| Goal of the exercise |
Start with the first line of the material. Repeat each line exactly through the one that contains "(Pd.mkSeries (Pd.dtype_of s)".
*** Supplied data
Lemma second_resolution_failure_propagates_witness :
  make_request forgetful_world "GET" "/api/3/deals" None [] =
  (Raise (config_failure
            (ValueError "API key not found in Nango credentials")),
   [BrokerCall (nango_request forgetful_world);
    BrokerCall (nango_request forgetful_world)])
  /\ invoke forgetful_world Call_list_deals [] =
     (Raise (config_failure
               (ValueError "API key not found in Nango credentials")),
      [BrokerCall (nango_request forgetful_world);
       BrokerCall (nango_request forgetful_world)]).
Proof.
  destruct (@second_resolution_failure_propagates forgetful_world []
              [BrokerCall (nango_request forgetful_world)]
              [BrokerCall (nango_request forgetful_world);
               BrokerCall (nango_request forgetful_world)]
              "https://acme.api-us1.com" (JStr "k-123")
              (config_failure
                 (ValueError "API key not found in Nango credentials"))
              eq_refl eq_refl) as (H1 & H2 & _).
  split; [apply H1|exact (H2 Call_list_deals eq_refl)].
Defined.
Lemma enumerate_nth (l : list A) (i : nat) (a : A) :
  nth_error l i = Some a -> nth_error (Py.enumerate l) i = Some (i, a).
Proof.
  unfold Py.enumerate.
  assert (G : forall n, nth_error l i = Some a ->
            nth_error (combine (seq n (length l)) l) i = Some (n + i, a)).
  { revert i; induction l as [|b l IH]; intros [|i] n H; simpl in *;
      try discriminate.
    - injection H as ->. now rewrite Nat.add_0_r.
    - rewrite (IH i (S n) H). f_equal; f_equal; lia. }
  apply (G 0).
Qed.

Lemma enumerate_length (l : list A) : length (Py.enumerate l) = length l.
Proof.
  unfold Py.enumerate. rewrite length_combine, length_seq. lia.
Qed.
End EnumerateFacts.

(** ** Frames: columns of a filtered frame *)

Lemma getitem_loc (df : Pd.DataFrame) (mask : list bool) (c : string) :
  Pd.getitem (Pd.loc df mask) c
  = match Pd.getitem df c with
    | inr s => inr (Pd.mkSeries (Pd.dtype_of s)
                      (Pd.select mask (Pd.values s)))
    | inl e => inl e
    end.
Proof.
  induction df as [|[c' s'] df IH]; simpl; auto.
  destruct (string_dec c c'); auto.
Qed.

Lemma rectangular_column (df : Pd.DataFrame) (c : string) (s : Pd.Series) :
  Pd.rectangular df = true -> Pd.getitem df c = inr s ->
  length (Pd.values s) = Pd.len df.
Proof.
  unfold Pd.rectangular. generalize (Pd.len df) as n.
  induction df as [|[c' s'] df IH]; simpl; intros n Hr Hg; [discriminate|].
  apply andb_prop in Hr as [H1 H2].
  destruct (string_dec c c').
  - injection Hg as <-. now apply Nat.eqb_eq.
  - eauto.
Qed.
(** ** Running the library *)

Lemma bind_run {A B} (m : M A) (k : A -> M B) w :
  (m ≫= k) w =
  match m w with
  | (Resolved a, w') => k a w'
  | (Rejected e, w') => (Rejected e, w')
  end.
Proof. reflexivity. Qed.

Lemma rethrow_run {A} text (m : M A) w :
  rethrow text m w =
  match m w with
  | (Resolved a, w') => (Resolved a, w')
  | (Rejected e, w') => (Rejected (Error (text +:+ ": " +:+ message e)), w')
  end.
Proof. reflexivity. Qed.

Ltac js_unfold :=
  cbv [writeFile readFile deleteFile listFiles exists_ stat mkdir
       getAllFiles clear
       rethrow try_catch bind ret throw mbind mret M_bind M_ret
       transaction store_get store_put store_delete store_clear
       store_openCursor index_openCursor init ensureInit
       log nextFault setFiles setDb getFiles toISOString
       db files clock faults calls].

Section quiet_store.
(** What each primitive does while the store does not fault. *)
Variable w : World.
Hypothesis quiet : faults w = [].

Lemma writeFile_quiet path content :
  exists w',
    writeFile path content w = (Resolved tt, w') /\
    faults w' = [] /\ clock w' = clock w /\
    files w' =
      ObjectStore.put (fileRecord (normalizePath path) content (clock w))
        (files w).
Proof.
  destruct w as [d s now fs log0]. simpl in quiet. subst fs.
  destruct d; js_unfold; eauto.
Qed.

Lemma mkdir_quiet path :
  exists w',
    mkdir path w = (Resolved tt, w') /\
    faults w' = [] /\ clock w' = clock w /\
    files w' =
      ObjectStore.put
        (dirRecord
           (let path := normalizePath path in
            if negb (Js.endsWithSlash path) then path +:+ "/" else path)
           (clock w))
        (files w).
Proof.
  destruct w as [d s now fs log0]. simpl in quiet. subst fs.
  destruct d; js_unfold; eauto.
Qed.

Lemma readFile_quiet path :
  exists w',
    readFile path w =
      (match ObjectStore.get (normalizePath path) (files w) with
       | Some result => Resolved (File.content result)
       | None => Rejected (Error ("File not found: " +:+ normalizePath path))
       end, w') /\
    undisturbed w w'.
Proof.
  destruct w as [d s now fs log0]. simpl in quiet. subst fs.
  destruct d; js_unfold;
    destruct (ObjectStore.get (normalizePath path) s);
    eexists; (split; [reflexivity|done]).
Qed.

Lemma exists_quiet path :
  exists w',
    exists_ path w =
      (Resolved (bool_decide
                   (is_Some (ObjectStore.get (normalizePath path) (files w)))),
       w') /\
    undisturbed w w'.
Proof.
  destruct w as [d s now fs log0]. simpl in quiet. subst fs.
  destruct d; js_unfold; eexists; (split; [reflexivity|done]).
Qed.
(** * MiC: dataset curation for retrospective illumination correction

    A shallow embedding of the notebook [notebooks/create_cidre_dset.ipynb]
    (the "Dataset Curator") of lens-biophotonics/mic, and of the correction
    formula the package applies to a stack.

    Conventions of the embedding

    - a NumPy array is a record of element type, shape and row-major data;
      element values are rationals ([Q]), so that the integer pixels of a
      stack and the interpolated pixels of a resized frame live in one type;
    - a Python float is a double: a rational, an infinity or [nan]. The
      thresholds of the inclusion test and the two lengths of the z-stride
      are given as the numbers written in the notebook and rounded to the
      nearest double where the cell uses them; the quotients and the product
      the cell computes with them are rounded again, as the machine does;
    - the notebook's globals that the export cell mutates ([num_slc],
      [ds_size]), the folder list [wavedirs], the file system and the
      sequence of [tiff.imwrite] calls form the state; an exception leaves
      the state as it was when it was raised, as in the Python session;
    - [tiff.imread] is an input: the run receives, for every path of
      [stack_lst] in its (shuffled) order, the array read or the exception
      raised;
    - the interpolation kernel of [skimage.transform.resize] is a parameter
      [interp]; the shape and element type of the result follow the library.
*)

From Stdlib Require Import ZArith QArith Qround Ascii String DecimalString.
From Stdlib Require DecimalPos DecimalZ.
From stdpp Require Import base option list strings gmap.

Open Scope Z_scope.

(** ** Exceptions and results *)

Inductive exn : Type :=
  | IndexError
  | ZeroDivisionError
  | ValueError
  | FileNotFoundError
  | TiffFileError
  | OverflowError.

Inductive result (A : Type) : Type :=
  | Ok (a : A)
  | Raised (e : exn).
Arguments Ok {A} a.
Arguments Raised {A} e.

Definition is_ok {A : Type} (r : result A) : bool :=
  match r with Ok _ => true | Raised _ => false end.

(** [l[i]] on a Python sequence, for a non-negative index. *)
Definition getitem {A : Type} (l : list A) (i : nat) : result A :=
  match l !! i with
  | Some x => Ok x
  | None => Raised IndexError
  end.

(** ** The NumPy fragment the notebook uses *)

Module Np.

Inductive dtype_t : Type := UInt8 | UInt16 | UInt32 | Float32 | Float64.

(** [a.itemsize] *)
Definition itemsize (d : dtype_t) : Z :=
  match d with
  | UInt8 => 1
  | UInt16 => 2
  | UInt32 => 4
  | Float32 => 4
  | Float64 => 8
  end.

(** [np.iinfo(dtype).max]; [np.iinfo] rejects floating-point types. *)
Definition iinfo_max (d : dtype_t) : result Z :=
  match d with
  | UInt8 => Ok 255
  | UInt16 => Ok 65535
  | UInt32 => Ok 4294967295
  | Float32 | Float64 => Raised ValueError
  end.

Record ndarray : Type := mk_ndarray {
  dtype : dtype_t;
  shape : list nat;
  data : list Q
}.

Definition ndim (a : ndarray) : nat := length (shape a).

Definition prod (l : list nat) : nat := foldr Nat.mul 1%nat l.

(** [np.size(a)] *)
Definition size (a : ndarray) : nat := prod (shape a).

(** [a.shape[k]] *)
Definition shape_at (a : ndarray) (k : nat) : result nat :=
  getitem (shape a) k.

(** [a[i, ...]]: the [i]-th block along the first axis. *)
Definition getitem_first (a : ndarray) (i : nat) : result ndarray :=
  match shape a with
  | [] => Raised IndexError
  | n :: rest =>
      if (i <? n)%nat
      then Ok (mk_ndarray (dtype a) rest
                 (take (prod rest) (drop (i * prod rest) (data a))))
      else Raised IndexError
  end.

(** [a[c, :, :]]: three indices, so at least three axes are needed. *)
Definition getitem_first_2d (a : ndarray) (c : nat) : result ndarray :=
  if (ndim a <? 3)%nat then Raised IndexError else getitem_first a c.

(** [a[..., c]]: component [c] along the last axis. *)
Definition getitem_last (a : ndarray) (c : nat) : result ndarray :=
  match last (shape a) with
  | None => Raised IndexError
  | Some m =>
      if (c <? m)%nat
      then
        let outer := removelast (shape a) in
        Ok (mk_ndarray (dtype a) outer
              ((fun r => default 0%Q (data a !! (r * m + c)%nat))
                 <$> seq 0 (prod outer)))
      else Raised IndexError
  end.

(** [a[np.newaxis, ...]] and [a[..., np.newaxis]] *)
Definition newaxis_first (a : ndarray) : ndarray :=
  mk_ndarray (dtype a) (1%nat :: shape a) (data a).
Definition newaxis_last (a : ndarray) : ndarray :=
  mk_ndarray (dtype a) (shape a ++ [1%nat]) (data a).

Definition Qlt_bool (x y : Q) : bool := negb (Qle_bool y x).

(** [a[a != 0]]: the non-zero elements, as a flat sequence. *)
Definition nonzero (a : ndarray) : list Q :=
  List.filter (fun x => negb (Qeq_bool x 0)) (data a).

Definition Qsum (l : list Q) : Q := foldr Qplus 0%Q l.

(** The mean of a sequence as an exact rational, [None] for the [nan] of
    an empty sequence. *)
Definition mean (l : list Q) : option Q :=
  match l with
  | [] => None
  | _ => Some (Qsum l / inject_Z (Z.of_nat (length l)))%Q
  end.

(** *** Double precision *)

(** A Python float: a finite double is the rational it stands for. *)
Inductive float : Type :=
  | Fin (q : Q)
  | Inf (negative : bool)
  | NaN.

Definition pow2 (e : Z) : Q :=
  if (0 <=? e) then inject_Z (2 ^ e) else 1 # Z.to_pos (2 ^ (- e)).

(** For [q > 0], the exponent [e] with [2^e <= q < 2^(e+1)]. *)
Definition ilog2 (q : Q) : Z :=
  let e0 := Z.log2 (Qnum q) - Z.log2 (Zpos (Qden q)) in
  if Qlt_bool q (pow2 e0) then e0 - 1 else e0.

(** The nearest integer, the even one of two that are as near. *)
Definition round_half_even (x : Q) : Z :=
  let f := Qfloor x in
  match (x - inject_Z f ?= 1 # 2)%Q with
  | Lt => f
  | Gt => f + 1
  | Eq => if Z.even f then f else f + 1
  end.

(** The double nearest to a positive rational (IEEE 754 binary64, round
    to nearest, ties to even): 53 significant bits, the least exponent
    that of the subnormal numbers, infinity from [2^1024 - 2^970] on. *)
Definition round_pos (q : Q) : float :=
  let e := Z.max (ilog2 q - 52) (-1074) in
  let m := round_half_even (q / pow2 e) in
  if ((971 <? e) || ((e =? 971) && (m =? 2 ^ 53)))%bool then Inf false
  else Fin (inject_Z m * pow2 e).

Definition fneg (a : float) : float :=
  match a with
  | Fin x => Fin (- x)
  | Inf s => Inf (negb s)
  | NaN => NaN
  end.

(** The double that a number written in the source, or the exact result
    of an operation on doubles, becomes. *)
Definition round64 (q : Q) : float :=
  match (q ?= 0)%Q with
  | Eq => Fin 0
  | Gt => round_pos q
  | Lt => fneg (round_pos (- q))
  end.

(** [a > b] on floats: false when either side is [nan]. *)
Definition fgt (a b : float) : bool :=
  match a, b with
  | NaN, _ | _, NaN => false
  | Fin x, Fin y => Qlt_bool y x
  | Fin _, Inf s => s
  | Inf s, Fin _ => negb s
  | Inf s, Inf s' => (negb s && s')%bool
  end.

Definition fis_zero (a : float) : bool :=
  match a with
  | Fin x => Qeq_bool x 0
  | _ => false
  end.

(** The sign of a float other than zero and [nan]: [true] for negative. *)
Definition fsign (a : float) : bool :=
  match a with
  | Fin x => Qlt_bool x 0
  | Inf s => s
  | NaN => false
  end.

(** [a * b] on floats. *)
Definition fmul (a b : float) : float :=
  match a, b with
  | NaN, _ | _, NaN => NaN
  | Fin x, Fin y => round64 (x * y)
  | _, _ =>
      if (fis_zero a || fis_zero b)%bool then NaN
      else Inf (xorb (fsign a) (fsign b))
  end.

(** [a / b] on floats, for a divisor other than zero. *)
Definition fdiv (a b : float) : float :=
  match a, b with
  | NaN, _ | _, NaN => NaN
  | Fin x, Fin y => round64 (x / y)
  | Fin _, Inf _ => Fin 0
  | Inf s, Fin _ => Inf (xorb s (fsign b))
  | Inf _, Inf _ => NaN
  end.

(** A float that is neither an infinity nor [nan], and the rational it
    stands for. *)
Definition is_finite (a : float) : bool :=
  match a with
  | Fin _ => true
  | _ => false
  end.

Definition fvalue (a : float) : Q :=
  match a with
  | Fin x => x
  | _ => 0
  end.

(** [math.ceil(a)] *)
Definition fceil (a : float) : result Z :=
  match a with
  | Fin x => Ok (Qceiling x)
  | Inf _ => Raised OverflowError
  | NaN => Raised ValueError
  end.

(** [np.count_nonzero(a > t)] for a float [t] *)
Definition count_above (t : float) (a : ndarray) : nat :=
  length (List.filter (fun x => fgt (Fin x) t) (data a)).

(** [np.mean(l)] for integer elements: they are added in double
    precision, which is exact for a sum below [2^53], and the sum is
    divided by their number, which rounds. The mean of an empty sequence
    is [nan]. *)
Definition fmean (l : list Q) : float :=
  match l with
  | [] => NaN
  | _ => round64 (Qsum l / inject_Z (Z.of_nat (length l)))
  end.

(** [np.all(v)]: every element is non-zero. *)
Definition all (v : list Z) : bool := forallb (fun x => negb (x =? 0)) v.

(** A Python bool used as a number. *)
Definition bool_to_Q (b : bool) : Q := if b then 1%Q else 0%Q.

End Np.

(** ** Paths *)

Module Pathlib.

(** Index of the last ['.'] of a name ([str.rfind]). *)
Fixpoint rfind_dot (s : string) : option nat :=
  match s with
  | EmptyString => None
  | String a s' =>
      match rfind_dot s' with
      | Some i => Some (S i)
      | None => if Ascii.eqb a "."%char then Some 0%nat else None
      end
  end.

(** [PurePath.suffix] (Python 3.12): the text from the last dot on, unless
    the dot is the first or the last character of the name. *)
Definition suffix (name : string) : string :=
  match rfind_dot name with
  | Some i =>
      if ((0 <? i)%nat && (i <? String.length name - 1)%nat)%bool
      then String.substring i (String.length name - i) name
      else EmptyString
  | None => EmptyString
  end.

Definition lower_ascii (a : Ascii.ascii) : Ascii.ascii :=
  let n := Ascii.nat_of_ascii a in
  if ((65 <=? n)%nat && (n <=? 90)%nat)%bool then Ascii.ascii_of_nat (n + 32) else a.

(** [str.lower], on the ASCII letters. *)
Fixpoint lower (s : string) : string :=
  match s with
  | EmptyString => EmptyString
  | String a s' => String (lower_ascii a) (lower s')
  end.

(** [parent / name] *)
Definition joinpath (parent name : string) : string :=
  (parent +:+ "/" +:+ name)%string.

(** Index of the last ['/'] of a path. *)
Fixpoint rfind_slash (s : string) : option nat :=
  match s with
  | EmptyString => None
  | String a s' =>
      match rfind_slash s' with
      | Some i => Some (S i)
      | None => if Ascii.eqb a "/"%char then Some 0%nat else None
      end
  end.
******
| Task result |
Lemma second_resolution_failure_propagates_witness :
  make_request forgetful_world "GET" "/api/3/deals" None [] =
  (Raise (config_failure
            (ValueError "API key not found in Nango credentials")),
   [BrokerCall (nango_request forgetful_world);
    BrokerCall (nango_request forgetful_world)])
  /\ invoke forgetful_world Call_list_deals [] =
     (Raise (config_failure
               (ValueError "API key not found in Nango credentials")),
      [BrokerCall (nango_request forgetful_world);
       BrokerCall (nango_request forgetful_world)]).
Proof.
  destruct (@second_resolution_failure_propagates forgetful_world []
              [BrokerCall (nango_request forgetful_world)]
              [BrokerCall (nango_request forgetful_world);
               BrokerCall (nango_request forgetful_world)]
              "https://acme.api-us1.com" (JStr "k-123")
              (config_failure
                 (ValueError "API key not found in Nango credentials"))
              eq_refl eq_refl) as (H1 & H2 & _).
  split; [apply H1|exact (H2 Call_list_deals eq_refl)].
Defined.
Lemma enumerate_nth (l : list A) (i : nat) (a : A) :
  nth_error l i = Some a -> nth_error (Py.enumerate l) i = Some (i, a).
Proof.
  unfold Py.enumerate.
  assert (G : forall n, nth_error l i = Some a ->
            nth_error (combine (seq n (length l)) l) i = Some (n + i, a)).
  { revert i; induction l as [|b l IH]; intros [|i] n H; simpl in *;
      try discriminate.
    - injection H as ->. now rewrite Nat.add_0_r.
    - rewrite (IH i (S n) H). f_equal; f_equal; lia. }
  apply (G 0).
Qed.

Lemma enumerate_length (l : list A) : length (Py.enumerate l) = length l.
Proof.
  unfold Py.enumerate. rewrite length_combine, length_seq. lia.
Qed.
End EnumerateFacts.

(** ** Frames: columns of a filtered frame *)

Lemma getitem_loc (df : Pd.DataFrame) (mask : list bool) (c : string) :
  Pd.getitem (Pd.loc df mask) c
  = match Pd.getitem df c with
    | inr s => inr (Pd.mkSeries (Pd.dtype_of s)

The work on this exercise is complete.